Reports also suggest that a staggering of food stamp benefits leads to lowered grocery store theft because of its impact on first-of the-month “income shocks.” These shocks, which come from the disbursement of other state benefits such as disability insurance, unemployment benefits, Medicaid, as well as wages from work, can lead recipients to exhaust their resources early on in the month when benefits come. The study suggests that the smoothing of disbursement leads to a more even consumption pattern over the course of the month.
In all events the study concludes with proposals that are entirely conventional and accept the starvation level of social assistance in the US. Thus the authors recommend states consider staggering the disbursement of other state-issued benefits as well as wages in order to further decrease the amount of retail theft in communities.
Bipartisan cuts to the federal SNAP program carried out since 2008 by the Obama administration have resulted in dwindling benefit amounts year after year, as the number of those forced to depend on federal food assistance continues to grow. At the height of the so-called “economic recovery” in 2013, a record 20 percent of American households received SNAP benefits. That same year, the Obama administration announced a draconian $11 billion cut to the food stamp program to be implemented over the next three years.

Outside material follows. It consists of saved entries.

Lemma written_holds w rs : written w rs → holds w rs ∧ numbered rs ∧ fsize (file w) < u64_max.
Proof.
  induction 1 as [w Hw|w rs r w' _ (IH & Hn & _) Hne Ha Hsz|w rs t op w' i _ (IH & Hn & _) Ha Hsz|w rs n w' _ (IH & Hn & Hsz) Ho].
  - vm_compute in Hw. simplify_eq. split_and!; [split_and!; done|by intros [] ?|done].
  - split_and!; [by eapply append_holds| |done]. intros k i. rewrite indices_app.
    assert (indices [r] = []) as -> by (destruct r; try done; by destruct (Hne e)). rewrite app_nil_r. apply Hn.
  - by destruct (append_entry_holds _ _ _ _ _ _ IH Hn Ha Hsz) as (_ & ? & ?).
  - pose proof IH as (Hf & Hfits & _). unfold fsize in Hsz. rewrite Hf in Ho, Hsz. cbn [content] in Ho, Hsz.
    destruct (wal_open_cut rs n Hfits) as (w'' & Hw & Hh); [unfold u64_max, u64_modulus in *; lia|].
    rewrite Hw in Ho. injection Ho as ->.
    destruct (complete_prefix wal_frame rs n) as [k Hk]. split_and!; [exact Hh|rewrite Hk in Hn; by eapply numbered_prefix|].
    destruct Hh as (Hf' & _). unfold fsize. rewrite Hf'. cbn [content]. pose proof (f_equal (length ∘ log_bytes wal_frame) Hk) as Hl.
    cbn in Hl. rewrite log_bytes_app, length_app in Hl. unfold vlen in *. lia.
Qed.

(** The log of cave-etcd through crashes.  Whatever was appended and however often the
    process crashed in between, the log holds exactly the records not lost: a replay returns
    them in order, the counters agree with them, and the entries are numbered 1, 2, ...
    without gaps or repetitions, so the next entry never reuses an index. *)
Theorem wal_consistent w rs :
  written w rs →
  Wal.replay w = Ok rs ∧ numbered rs ∧ last_entry_index w = vlen (indices rs) ∧ record_count w = vlen rs.
Proof.
  intros (Hh & Hn & Hsz)%written_holds. pose proof Hh as (Hf & Hfits & Hi & Hc). split_and!; [|done| |done].
  - unfold Wal.replay. rewrite Hf. cbn [content]. by apply replay_log.
  - by rewrite Hi, numbered_top.
Qed.

(** C24: recovery of the store from the log.  After a crash that leaves any number of bytes,
    the log opens, and replaying it into a store applies the operations of exactly the
    records that are complete on disk, in order; records that were on disk before the last
    write are among them. *)
Theorem wal_recovers_store clock w rs n rs0 :
  written w rs → rs0 `prefix_of` rs → vlen (wal_log rs0) ≤ N.of_nat n →
  ∃ w' kept, Wal.open (take n (content (file w))) = Ok w' ∧ written w' kept ∧
    rs0 `prefix_of` kept ∧ kept `prefix_of` rs ∧
    replay_into_store clock w' = apply_records clock kept.
Proof.
  intros Hw [rs1 ->] Hn. pose proof (written_holds _ _ Hw) as (Hh & _ & Hsz). pose proof Hh as (Hf & Hfits & _).
  unfold fsize in Hsz. rewrite Hf in Hsz. cbn [content] in Hsz.
  destruct (wal_open_cut (rs0 ++ rs1) n Hfits) as (w' & Ho & Hh'); [unfold u64_max, u64_modulus in *; lia|].
  exists w', (whole (rs0 ++ rs1) n). rewrite Hf. cbn [content]. split_and!.
  - done.
  - eapply written_crash; [done|]. by rewrite Hf.
  - apply complete_keeps. unfold vlen in Hn. lia.
  - apply complete_prefix.
  - unfold replay_into_store, Wal.replay. destruct Hh' as (Hf' & Hfits' & _). rewrite Hf'. cbn [content].
    by rewrite replay_log.
Qed.

(** ** Truncation behind a snapshot *)

Lemma write_records_holds w0 rs0 rs : holds w0 rs0 → Forall wal_fits rs →
  Wal.write_records (file w0) rs = Ok (mkFile (wal_log (rs0 ++ rs)) (vlen (wal_log (rs0 ++ rs)))).
Proof.
  intros Hh Hf. revert w0 rs0 Hh. induction Hf as [|r rs Hr Hf IH]; intros w0 rs0 Hh; cbn [Wal.write_records].
  - rewrite app_nil_r. f_equal. apply Hh.
  - rewrite (write_holds w0 rs0 r Hh Hr). simpl. destruct Hh as (_ & Hf0 & _).
    replace (rs0 ++ r :: rs) with ((rs0 ++ [r]) ++ rs) by by rewrite <- app_assoc.
    apply (IH (mkWal (mkFile (wal_log (rs0 ++ [r])) (vlen (wal_log (rs0 ++ [r])))) (top_index (rs0 ++ [r])) (vlen (rs0 ++ [r])))).
    split_and!; [done|by apply Forall_app; split; [|constructor]|done..].
Qed.

Lemma top_index_none rs : (∀ e, WEntry e ∉ rs) → top_index rs = 0.
Proof.
  induction rs as [|r rs IH] using rev_ind; [done|]. intros Hn. rewrite top_index_snoc, IH.
  - destruct r; try done. destruct (Hn e). apply elem_of_app. right. by apply list_elem_of_singleton.
  - intros e He. apply (Hn e), elem_of_app. by left.
Qed.
Lemma truncate_holds w rs i : holds w rs → vlen (wal_log rs) < u64_max →
  ∃ w', Wal.truncate_through w i = Ok w' ∧ holds w' (filter (λ r, Wal.keeps i r = true) rs).
Proof.
  intros (Hf & Hfits & _) Hsz. unfold Wal.truncate_through. rewrite Hf. cbn [content]. rewrite replay_log by done. simpl.
  set (kept := filter _ rs). assert (Hk : Forall wal_fits kept).
  { apply Forall_forall. intros r [_ Hr]%list_elem_of_filter. rewrite Forall_forall in Hfits. auto. }
  assert (Hlen : vlen (wal_log kept) ≤ vlen (wal_log rs)).
  { unfold kept. clear. induction rs as [|r rs IH]; [done|]. rewrite filter_cons, log_bytes_cons, vlen_app.
    case_decide; [rewrite log_bytes_cons, vlen_app; lia|lia]. }
  assert (Hempty : holds (mkWal (mkFile [] 0) 0 0) []) by by split_and!.
  pose proof (write_records_holds _ _ kept Hempty Hk) as Hw. cbn [file app] in Hw. rewrite Hw. simpl.
  unfold Wal.scan_for_valid_end. rewrite (scan_all_log wal_frame Wal.read_frame to_json wal_fits);
    [|intros; by apply read_frame_whole|by apply read_frame_torn|done|done]. simpl.
  rewrite scan_counters by (done || unfold u64_max, u64_modulus in *; lia). eexists. split; [reflexivity|].
  by split_and!.
Qed.

(** Numbering restarts.  Truncating the log through its last entry, as is done once a
    snapshot covers it, makes the next entry number 1 again. *)
Theorem truncation_restarts_numbering w rs :
  written w rs → ∃ w', Wal.truncate_through w (last_entry_index w) = Ok w' ∧ Wal.next_entry_index w' = 1.
Proof.
  intros (Hh & Hn & Hsz)%written_holds. pose proof Hh as (Hf & _ & Hi & _). unfold fsize in Hsz. rewrite Hf in Hsz.
  destruct (truncate_holds w rs (last_entry_index w) Hh Hsz) as (w' & Hw' & Hh'). exists w'. split; [done|].
  unfold Wal.next_entry_index. destruct Hh' as (_ & _ & -> & _).
  rewrite top_index_none; [done|]. intros e [Hk Hin]%list_elem_of_filter. unfold Wal.keeps in Hk. apply N.ltb_lt in Hk.
  rewrite Hi, (numbered_top rs Hn) in Hk. assert (Hall : ∀ e, WEntry e ∈ rs → er_index e ≤ vlen (indices rs)).
  { intros e' He. assert (Hix : er_index e' ∈ indices rs).
    { apply list_elem_of_omap. by exists (WEntry e'). }
    apply list_elem_of_lookup in Hix as [k Hx]. pose proof (Hn _ _ Hx). apply lookup_lt_Some in Hx. unfold vlen. lia. }
  specialize (Hall e Hin). lia.
Qed.
End Frames.

(** ** A concrete serializer and checksum *)

Module BitsWal.

Abbreviation leaf := (N * bytes * bytes * option bytes * option Z * Z * Z)%type.
Fixpoint op_tree (op : WalOp) : gen_tree leaf :=
  match op with
  | WPut k v l => GenLeaf (0, k, v, None, l, 0%Z, 0%Z)
  | WDelete k r => GenLeaf (1, k, [], r, None, 0%Z, 0%Z)
  | WTxn ops => GenNode 0 (op_tree <$> ops)
  | WCompact r => GenLeaf (2, [], [], None, None, r, 0%Z)
  | WLeaseGrant i t => GenLeaf (3, [], [], None, None, i, t)
  | WLeaseRevoke i => GenLeaf (4, [], [], None, None, i, 0%Z)
  end.
Fixpoint tree_op (t : gen_tree leaf) : WalOp :=
  match t with
  | GenLeaf (k, a, b, r, l, x, y) =>
      if k =? 0 then WPut a b l else if k =? 1 then WDelete a r else if k =? 2 then WCompact x
      else if k =? 3 then WLeaseGrant x y else WLeaseRevoke x
  | GenNode _ ts => WTxn (tree_op <$> ts)
  end.
Fixpoint tree_op_tree (op : WalOp) : tree_op (op_tree op) = op.
Proof.
  destruct op as [k v l|k r|ops|r|i t|i]; [reflexivity|reflexivity| |reflexivity..].
  simpl. f_equal. induction ops as [|op ops IH]; [reflexivity|].
  rewrite !fmap_cons, tree_op_tree, IH. reflexivity.
Qed.

Definition record_code (r : WalRecord) : N * N * N * option N * option (gen_tree leaf) :=
  match r with
  | WMetadata c n => (0, c, n, None, None)
  | WEntry e => (1, er_index e, er_term e, None, Some (op_tree (er_op e)))
  | WState c t v => (2, c, t, v, None)
  | WSnapshot i t => (3, i, t, None, None)
  end.
Definition record_decode (x : N * N * N * option N * option (gen_tree leaf)) : option WalRecord :=
  let '(k, a, b, v, t) := x in
  match t with
  | Some t => Some (WEntry (mkEntryRecord a b (tree_op t)))
  | None => Some (if k =? 0 then WMetadata a b else if k =? 2 then WState a b v else WSnapshot a b)
  end.
#[export] Instance record_json : Json WalRecord :=
  {| to_json r := bits (encode (record_code r)); from_json d := decode (unbits d) ≫= record_decode |}.
#[export] Instance record_json_laws : JsonLaws WalRecord.
Proof.
  split. intros r. cbn [to_json from_json record_json]. rewrite unbits_bits, decode_encode. cbn [mbind option_bind].
  destruct r as [|[i t op]| |]; try done. cbn. by rewrite tree_op_tree.
Qed.
(** A checksum: the sum of the bytes. *)
#[export] Instance sum_crc : Crc32 := λ payload, foldr N.add 0 payload mod 4294967296.
#[export] Instance sum_crc_laws : Crc32Laws.
Proof. intros payload. by apply N.mod_lt. Qed.

Definition get {E A} (d : A) (r : result E A) : A := match r with Ok a => a | Err _ => d end.
Definition w0 : Wal := get (mkWal (mkFile [] 0) 0 0) (Wal.open []).
Definition w1 : Wal := get w0 (Wal.append w0 (WMetadata 7 1)).
Definition w2 : Wal := (get (w1, 0) (Wal.append_entry w1 1 (WPut (str "k") (str "v") None))).1.
Definition w3 : Wal := (get (w2, 0) (Wal.append_entry w2 1 (WTxn [WDelete (str "k") None; WCompact 1]))).1.
Definition records : list WalRecord :=
  [WMetadata 7 1; WEntry (mkEntryRecord 1 1 (WPut (str "k") (str "v") None));
   WEntry (mkEntryRecord 2 1 (WTxn [WDelete (str "k") None; WCompact 1]))].
Lemma w3_written : written w3 records.
Proof.
  assert (H1 : written w1 [WMetadata 7 1]).
  { apply (written_append w0 []); [by apply written_new; vm_compute|done|by vm_compute|by vm_compute]. }
  assert (H2 : written w2 [WMetadata 7 1; WEntry (mkEntryRecord 1 1 (WPut (str "k") (str "v") None))]).
  { apply (written_entry w1 [_]); [done|by vm_compute|by vm_compute]. }
  apply (written_entry w2 [_; _]); [done|by vm_compute|by vm_compute].
Qed.

End BitsWal.
Import BitsWal.

Lemma wal_consistent_witness :
  Wal.replay w3 = Ok records ∧ numbered records ∧ last_entry_index w3 = vlen (indices records) ∧ record_count w3 = vlen records.
Proof. apply (wal_consistent w3 records). exact w3_written. Defined.

(** The third record is torn: the store is rebuilt from the first two. *)
Lemma wal_recovers_store_witness :
  ∃ w' kept, Wal.open (take (length (log_bytes wal_frame (take 2 records)) + 5) (content (file w3))) = Ok w' ∧ written w' kept ∧
    take 2 records `prefix_of` kept ∧ kept `prefix_of` records ∧
    replay_into_store (λ _, 0%Z) w' = apply_records (λ _, 0%Z) kept.
Proof.
  apply (wal_recovers_store (λ _, 0%Z) w3 records _ (take 2 records)).
  - exact w3_written.
  - exists (drop 2 records). reflexivity.
  - vm_compute. discriminate.
Defined.
Lemma truncation_restarts_numbering_witness :
  ∃ w', Wal.truncate_through w3 (last_entry_index w3) = Ok w' ∧ Wal.next_entry_index w' = 1.
Proof. apply (truncation_restarts_numbering w3 records). exact w3_written. Defined.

The ruling class has no progressive answer to the hunger crisis in the US. Even as the stock market continues to soar, millions of workers face hunger and devastation in their daily lives. Policies like the one implemented in Illinois are an attempt to temporarily stave off mass opposition to the cuts being implemented at all levels—state, federal and local. At the same time benefits are being slashed and billions are being poured into the financial markets to meet the insatiable greed of Wall Street.
In May, the Trump administration signed into law a bipartisan budget plan that hacks away another $2.4 billion from the national SNAP program through September 30, creating an even more desperate crisis for the millions of Americans who face hunger every day. The problem of hunger will not be solved by the political representatives of the ruling class, but by an independent movement of the working class in the fight for socialism.